Content starts
(** The thread of the audio device, in [HandleCallback(data, 960*2)]. *)
Inductive device :=
| VIdle
| VWaiting                         (** in [decodedQueue->GetBlocking()], at the semaphore *)
| VAcquired                        (** past it, before the lock *)
| VHolding (a : Z)                 (** with a block *)
| VCopied (a : Z)                  (** [memcpy] done, before [bufferPool->Reuse] *)
| VReleasing.                      (** before [semaphore->Release()] *)
(** The decoder thread, in [RunThread]; the list is what the frame has left. *)
Inductive decoder :=
| DTest                            (** at [while(running)] *)
| DBlock (l : list bytes)          (** at the inner loop, or at [semaphore->Acquire()] in it *)
| DAcquired (l : list bytes)       (** past it *)
| DChecked (l : list bytes)        (** [running] was seen, before [bufferPool->Get()] *)
| DGot (a : Z) (l : list bytes)    (** with a buffer, before the copy *)
| DFilled (a : Z) (l : list bytes) (** before [decodedQueue->Put] *)
| DExited.
Inductive stopper := SIdle | SStopping | SJoining | SDone.

Inductive thread := Device | Decoder | Stopper.
#[global] Instance playing_thread_eq_dec : EqDecision thread.
Proof. solve_decision. Defined.

Record t := mk {
  pool : BufferPool.t;
  mem : memory;
  decodedQueue : BlockingQueue.t Z;
  semaphore : Z;
  running : bool;
  outputBufferSize : Z;
  dev : device;
  dec : decoder;
  stop : stopper;
  produced : list bytes;                  (** history: the blocks put into the queue *)
  played : list bytes;                    (** history: the blocks copied to the device *)
  lost : Z;                               (** history: blocks for which no buffer was left *)
}.
#[global] Instance playing_eta : Eta t := λ s,
  mk (pool s) (mem s) (decodedQueue s) (semaphore s) (running s) (outputBufferSize s) (dev s) (dec s) (stop s)
     (produced s) (played s) (lost s).
Record t := mk {
  link : Link.t;
  wire : Wire.config;                  (** [waiting] is not used: see [conf] *)
  routes : Endpoints.t;
  audio : Audio;
  config : Config;
  limits : Limits;
  stats : Stats;
  state : State;
  lastError : Error;
  stopping : bool;
  udpReady : bool;                     (** [realUdpSocket->IsReadyToSend()] *)
  stateChangeTime : double;
  lastRecvPacketTime : double;
  networkType : NetType;
  sendQueue : list Link.PendingOutgoingPacket;
  micMuted : bool;
  maxBitrate : Z;
  outgoingStreams : list Stream;
  incomingStreams : list Stream;
  waitingForRelayPeerInfo : bool;
  dataSavingMode : bool;
  dataSavingRequestedByPeer : bool;
  publicEndpointsReqTime : double;
  publicEndpointsReqCount : Z;
  receivedInit : bool;
  receivedInitAck : bool;
  audioStarted : bool;
  audioOutStarted : bool;
  audioTimestampIn : Z;
  udpConnectivityState : UdpState;
  udpPingCount : Z;
  peerCapabilities : Z;
  didReceiveGroupCallKey : bool;
  didReceiveGroupCallKeyAck : bool;
  didSendGroupCallKey : bool;
  didSendUpgradeRequest : bool;
  didInvokeUpgradeCallback : bool;
  lastReceivedExtrasByType : gmap Z Z;
  useIPv6 : bool;
  peerIPv6Available : bool;
  didSendIPv6Endpoint : bool;
  wasEstablished : bool;
  receivedFirstStreamPacket : bool;
  unsentStreamPackets : Z;
  needRate : bool;
  wasNetworkHandover : bool;
  peerVideoDecoders : list Z;
  peerMaxVideoResolution : Z;
  initTimeoutID : Z;
  noStreamsNopID : Z;
  udpPingTimeoutID : Z;
  messages : list message;             (** posted and not yet run or cancelled *)
  lastMessageID : Z;
  draws : nat;                         (** calls of [rand_bytes] so far *)
  trace : list effect;                 (** the last one first *)
}.
#[global] Instance controller_eta : Eta t := λ s,
  mk (link s) (wire s) (routes s) (audio s) (config s) (limits s) (stats s) (state s) (lastError s) (stopping s)
     (udpReady s) (stateChangeTime s) (lastRecvPacketTime s) (networkType s) (sendQueue s) (micMuted s) (maxBitrate s)
     (outgoingStreams s) (incomingStreams s) (waitingForRelayPeerInfo s) (dataSavingMode s) (dataSavingRequestedByPeer s)
     (publicEndpointsReqTime s) (publicEndpointsReqCount s) (receivedInit s) (receivedInitAck s) (audioStarted s)
     (audioOutStarted s) (audioTimestampIn s) (udpConnectivityState s) (udpPingCount s) (peerCapabilities s)
     (didReceiveGroupCallKey s) (didReceiveGroupCallKeyAck s) (didSendGroupCallKey s) (didSendUpgradeRequest s)
     (didInvokeUpgradeCallback s) (lastReceivedExtrasByType s) (useIPv6 s) (peerIPv6Available s) (didSendIPv6Endpoint s)
     (wasEstablished s) (receivedFirstStreamPacket s) (unsentStreamPackets s) (needRate s) (wasNetworkHandover s)
     (peerVideoDecoders s) (peerMaxVideoResolution s) (initTimeoutID s) (noStreamsNopID s) (udpPingTimeoutID s)
     (messages s) (lastMessageID s) (draws s) (trace s).

(** The parts of the state, and operations of them. *)
Definition on_link {A} : M Link.t A → M t A := zoom link (λ l s, s <| link := l |>).
Definition on_routes {A} : M Endpoints.t A → M t A := zoom routes (λ r s, s <| routes := r |>).
Definition on_audio (f : Audio → Audio) : M t unit := modify (λ s, s <| audio ::= f |>).
Definition emit (e : effect) : M t unit := modify (λ s, s <| trace ::= cons e |>).

Section ops.
Context `{CryptoFunctions, Clock, Random, ServerConfig}.

Definition GetCurrentTime : M t double := on_link Link.GetCurrentTime.
Definition rand_bytes (n : nat) : M t bytes :=
  k ← gets draws;
  modify (λ s, s <| draws := S k |>);;
  mret (take n (random k n)).

(** [messageThread.Post] and [Cancel]. *)
Definition Post (f : task) (delay interval : double) : M t Z :=
  i ← gets lastMessageID;
  modify (λ s, s <| lastMessageID := u32 (i + 1) |> <| messages ::= λ l, l ++ [mkmessage i f delay interval] |>);;
  mret i.
Definition post (f : task) (delay interval : double) : M t unit := _ ← Post f delay interval; mret tt.
Definition Cancel (i : Z) : M t unit :=
  modify (λ s, s <| messages ::= List.filter (λ m, negb (m_id m =? i)) |>).
Definition INVALID_ID : Z := 0.

(** The formats in the present state. *)
Definition conf (s : t) : Wire.config :=
  let c := wire s in
  Wire.mkconfig (Wire.encryptionKey c) (Wire.keyFingerprint c) (Wire.callID c) (Wire.isOutgoing c) (Wire.peerVersion c)
    (Wire.connectionMaxLayer c) (Wire.useMTProto2 c)
    (bool_decide (state s = STATE_WAIT_INIT) || bool_decide (state s = STATE_WAIT_INIT_ACK)).
Definition peerVersion (s : t) : Z := Wire.peerVersion (wire s).
Definition set_peerVersion (v : Z) (s : t) : t :=
  let c := wire s in
  s <| wire := Wire.mkconfig (Wire.encryptionKey c) (Wire.keyFingerprint c) (Wire.callID c) (Wire.isOutgoing c) v
                 (Wire.connectionMaxLayer c) (Wire.useMTProto2 c) (Wire.waiting c) |>.
Definition set_useMTProto2 (b : bool) (s : t) : t :=
  let c := wire s in
  s <| wire := Wire.mkconfig (Wire.encryptionKey c) (Wire.keyFingerprint c) (Wire.callID c) (Wire.isOutgoing c)
                 (Wire.peerVersion c) (Wire.connectionMaxLayer c) b (Wire.waiting c) |>.

(** ** Sending *)

(** The counters of [ActuallySendPacket] and [RunRecvThread]. *)
Definition is_mobile (n : NetType) : bool :=
  match n with
  | NET_TYPE_GPRS | NET_TYPE_EDGE | NET_TYPE_3G | NET_TYPE_HSPA | NET_TYPE_LTE | NET_TYPE_OTHER_MOBILE => true
  | _ => false
  end.
Definition count_sent (n : Z) : M t unit :=
  modify (λ s, s <| stats ::= λ st,
    if is_mobile (networkType s) then st <| bytesSentMobile := u64 (bytesSentMobile st + n) |>
    else st <| bytesSentWifi := u64 (bytesSentWifi st + n) |> |>).
Definition count_received (n : Z) : M t unit :=
  modify (λ s, s <| stats ::= λ st,
    if is_mobile (networkType s) then st <| bytesRecvdMobile := u64 (bytesRecvdMobile st + n) |>
    else st <| bytesRecvdWifi := u64 (bytesRecvdWifi st + n) |> |>).

Definition relay_tag (e : Endpoint.t) : option bytes :=
  if Endpoint.is_relay e then Some (Endpoint.peerTag e) else None.

(** [ActuallySendPacket]. *)
Definition ActuallySendPacket (e : Endpoint.t) (d : bytes) : M t unit :=
  count_sent (zlen d);;
  if bool_decide (Endpoint.type e = Endpoint.TCP_RELAY) then
    match Endpoint.socket e with
    | None => mret tt
    | Some p =>
        k ← on_routes (Endpoints.socket_at p);
        if Endpoints.failed k then mret tt else emit (Datagram (Endpoint.id e) d)
    end
  else emit (Datagram (Endpoint.id e) d).

(** [SendPacket(data, len, ep, srcPacket)]. *)
Definition SendPacket (e : Endpoint.t) (data : bytes) : M t unit :=
  s ← get;
  if stopping s then mret tt
  else if bool_decide (Endpoint.type e = Endpoint.TCP_RELAY) && negb (Endpoints.useTCP (routes s)) then mret tt
  else
    rand ← rand_bytes 32;
    ActuallySendPacket e (Wire.SendPacket (conf s) (relay_tag e) rand data).

(** A socket for a TCP relay that has none: it is not ready before it is
    connected. *)
Definition connect_socket (e : Endpoint.t) : M t unit :=
  on_routes (modify (λ r, let p := Endpoints.nextSocket r in
    r <| Endpoints.nextSocket := p + 1 |> <| Endpoints.sockets ::= <[p := Endpoints.mksock false false]> |>
      <| Endpoints.endpoints ::= OMap.update (Endpoint.id e) (λ e, e <| Endpoint.socket := Some p |>) |>));;
  emit (ConnectSocket (Endpoint.id e));;
  emit CancelSelect.

(** [SendOrEnqueuePacket(pkt, enqueue)]. *)
Definition SendOrEnqueuePacket (pkt : Link.PendingOutgoingPacket) (enqueue : bool) : M t bool :=
  endpoint ← on_routes (Endpoints.GetEndpointForPacket (Link.p_endpoint pkt));
  match endpoint with
  | None => crash_with AbortCalled
  | Some e =>
      canSend ←
        (if negb (bool_decide (Endpoint.type e = Endpoint.TCP_RELAY)) then gets udpReady
         else
           match Endpoint.socket e with
           | None => connect_socket e;; mret false
           | Some p => k ← on_routes (Endpoints.socket_at p); mret (Endpoints.ready k && negb (Endpoints.failed k))
           end);
      if negb canSend then
        (if enqueue then modify (λ s, s <| sendQueue ::= λ q, q ++ [pkt] |>) else mret tt);;
        mret false
      else
        s ← get;
        (if (bool_decide (Endpoint.type e = Endpoint.TCP_RELAY) && Endpoints.useTCP (routes s)) ||
            (negb (bool_decide (Endpoint.type e = Endpoint.TCP_RELAY)) && Endpoints.useUDP (routes s)) then
           rand ← rand_bytes 15;
           plain ← on_link (Packet.packet (conf s) rand pkt);
           SendPacket e plain;;
           (if Link.p_type pkt =? PKT_STREAM_DATA
            then modify (λ s, s <| unsentStreamPackets := u32 (unsentStreamPackets s - 1) |>) else mret tt)
         else mret tt);;
        mret true
  end.

(** A packet with a new number. *)
Definition send_new (type : Z) (data : bytes) (endpoint : Z) : M t unit :=
  sq ← on_link Link.GenerateOutSeq;
  _ ← SendOrEnqueuePacket (Link.mkpending sq type (zlen data) data endpoint) true;
  mret tt.

Definition SendPacketReliably (type : Z) (data : bytes) (retryInterval timeout : double) : M t unit :=
  on_link (Link.enqueue_reliable type data retryInterval timeout);;
  post UpdateQueuedPackets_ D.zero D.zero;;
  if D.gtb timeout D.zero then post UpdateQueuedPackets_ timeout D.zero else mret tt.

Definition SendExtra (data : bytes) (type : Z) : M t unit := on_link (Link.SendExtra data type).

Definition SendStreamFlags (stream : Stream) : M t unit :=
  let flags := if enabled stream then STREAM_FLAG_ENABLED else 0 in
  let flags := if extraECEnabled stream then Z.lor flags STREAM_FLAG_EXTRA_EC else flags in
  buf ← built (BufferOutputStream.ctor 5)
          (BufferOutputStream.WriteByte (s_id stream);; BufferOutputStream.WriteInt32 flags);
  SendExtra buf EXTRA_TYPE_STREAM_FLAGS.

(** [SendPublicEndpointsRequest(relay)]. *)
Definition SendPublicEndpointsRequest_to (relay : Endpoint.t) : M t unit :=
  s ← get;
  if negb (Endpoints.useUDP (routes s)) then mret tt
  else
    now ← GetCurrentTime;
    modify (λ s, s <| publicEndpointsReqTime := now |> <| waitingForRelayPeerInfo := true |>);;
    emit (RawDatagram (Endpoint.address relay) (Endpoint.port relay) (take 16 (Endpoint.peerTag relay) ++ replicate 16 255)).
Fixpoint each_endpoint (f : Endpoint.t → M t unit) (l : list Endpoint.t) : M t unit :=
  match l with [] => mret tt | e :: l' => f e;; each_endpoint f l' end.
Definition SendPublicEndpointsRequest : M t unit :=
  s ← get;
  if negb (Endpoints.allowP2p (routes s)) then mret tt
  else
    each_endpoint (λ e, if bool_decide (Endpoint.type e = Endpoint.UDP_RELAY) && negb (Endpoint.IsIPv6Only e)
                        then SendPublicEndpointsRequest_to e else mret tt)
      (OMap.values (Endpoints.endpoints (routes s)));;
    modify (λ s, s <| publicEndpointsReqCount := s32 (publicEndpointsReqCount s + 1) |>);;
    s ← get;
    if publicEndpointsReqCount s <? 10 then post ResendPublicEndpointsRequest (D.of_Z 5) D.zero
    else modify (λ s, s <| publicEndpointsReqCount := 0 |>).

(** ** State *)

(** [SetState(state)] before [STATE_ESTABLISHED] is treated. *)
Definition enter_state (st : State) : M t unit :=
  modify (λ s, s <| state := st |>);;
  now ← GetCurrentTime;
  modify (λ s, s <| stateChangeTime := now |>);;
  post (ConnectionStateChanged st) D.zero D.zero.

(** The loop of [SetMicMute] over the outgoing streams. *)
Fixpoint mute_streams (mute : bool) (l : list Stream) : M t (list Stream) :=
  match l with
  | [] => mret []
  | st :: l' =>
      st ← (if s_type st =? STREAM_TYPE_AUDIO then
              let st := st <| enabled := negb mute |> in
              s ← get;
              (if peerVersion s <? 6
               then SendPacketReliably PKT_STREAM_STATE [s_id st; if mute then 0 else 1] (D.of_dec 5 1) (D.of_Z 20)
               else SendStreamFlags st);;
              mret st
            else mret st);
      l' ← mute_streams mute l';
      mret (st :: l')
  end.
Definition SetMicMute (mute : bool) : M t unit :=
  s ← get;
  if Bool.eqb (micMuted s) mute then mret tt
  else
    modify (λ s, s <| micMuted := mute |>);;
    (if audioInput (audio s) then emit (if mute then InputStop else InputStart) else mret tt);;
    if audioInput (audio s) && negb (input_ok (audio s)) then
      modify (λ s, s <| lastError := ERROR_AUDIO_IO |>);;
      enter_state STATE_FAILED
    else
      (if echoCanceller (audio s) then emit (EchoCancellerEnable (negb mute)) else mret tt);;
      (if bool_decide (state s = STATE_ESTABLISHED) then
         streams ← mute_streams mute (outgoingStreams s);
         modify (λ s, s <| outgoingStreams := streams |>)
       else mret tt);;
      s ← get;
      if mute then
        if noStreamsNopID s =? INVALID_ID then
          i ← Post SendNopPacket_ (D.of_dec 2 1) (D.of_dec 2 1);
          modify (λ s, s <| noStreamsNopID := i |>)
        else mret tt
      else if negb (noStreamsNopID s =? INVALID_ID) then
        Cancel (noStreamsNopID s);;
        modify (λ s, s <| noStreamsNopID := INVALID_ID |>)
      else mret tt.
Content ends
Task to complete: Repeat, character for character, the lines of the material above from the line with "if Endpoints.failed k" through the line with "(** A packet with a new number. *)".

Written response:
        if Endpoints.failed k then mret tt else emit (Datagram (Endpoint.id e) d)
    end
  else emit (Datagram (Endpoint.id e) d).

(** [SendPacket(data, len, ep, srcPacket)]. *)
Definition SendPacket (e : Endpoint.t) (data : bytes) : M t unit :=
  s ← get;
  if stopping s then mret tt
  else if bool_decide (Endpoint.type e = Endpoint.TCP_RELAY) && negb (Endpoints.useTCP (routes s)) then mret tt
  else
    rand ← rand_bytes 32;
    ActuallySendPacket e (Wire.SendPacket (conf s) (relay_tag e) rand data).

(** A socket for a TCP relay that has none: it is not ready before it is
    connected. *)
Definition connect_socket (e : Endpoint.t) : M t unit :=
  on_routes (modify (λ r, let p := Endpoints.nextSocket r in
    r <| Endpoints.nextSocket := p + 1 |> <| Endpoints.sockets ::= <[p := Endpoints.mksock false false]> |>
      <| Endpoints.endpoints ::= OMap.update (Endpoint.id e) (λ e, e <| Endpoint.socket := Some p |>) |>));;
  emit (ConnectSocket (Endpoint.id e));;
  emit CancelSelect.

(** [SendOrEnqueuePacket(pkt, enqueue)]. *)
Definition SendOrEnqueuePacket (pkt : Link.PendingOutgoingPacket) (enqueue : bool) : M t bool :=
  endpoint ← on_routes (Endpoints.GetEndpointForPacket (Link.p_endpoint pkt));
  match endpoint with
  | None => crash_with AbortCalled
  | Some e =>
      canSend ←
        (if negb (bool_decide (Endpoint.type e = Endpoint.TCP_RELAY)) then gets udpReady
         else
           match Endpoint.socket e with
           | None => connect_socket e;; mret false
           | Some p => k ← on_routes (Endpoints.socket_at p); mret (Endpoints.ready k && negb (Endpoints.failed k))
           end);
      if negb canSend then
        (if enqueue then modify (λ s, s <| sendQueue ::= λ q, q ++ [pkt] |>) else mret tt);;
        mret false
      else
        s ← get;
        (if (bool_decide (Endpoint.type e = Endpoint.TCP_RELAY) && Endpoints.useTCP (routes s)) ||
            (negb (bool_decide (Endpoint.type e = Endpoint.TCP_RELAY)) && Endpoints.useUDP (routes s)) then
           rand ← rand_bytes 15;
           plain ← on_link (Packet.packet (conf s) rand pkt);
           SendPacket e plain;;
           (if Link.p_type pkt =? PKT_STREAM_DATA
            then modify (λ s, s <| unsentStreamPackets := u32 (unsentStreamPackets s - 1) |>) else mret tt)
         else mret tt);;
        mret true
  end.

(** A packet with a new number. *)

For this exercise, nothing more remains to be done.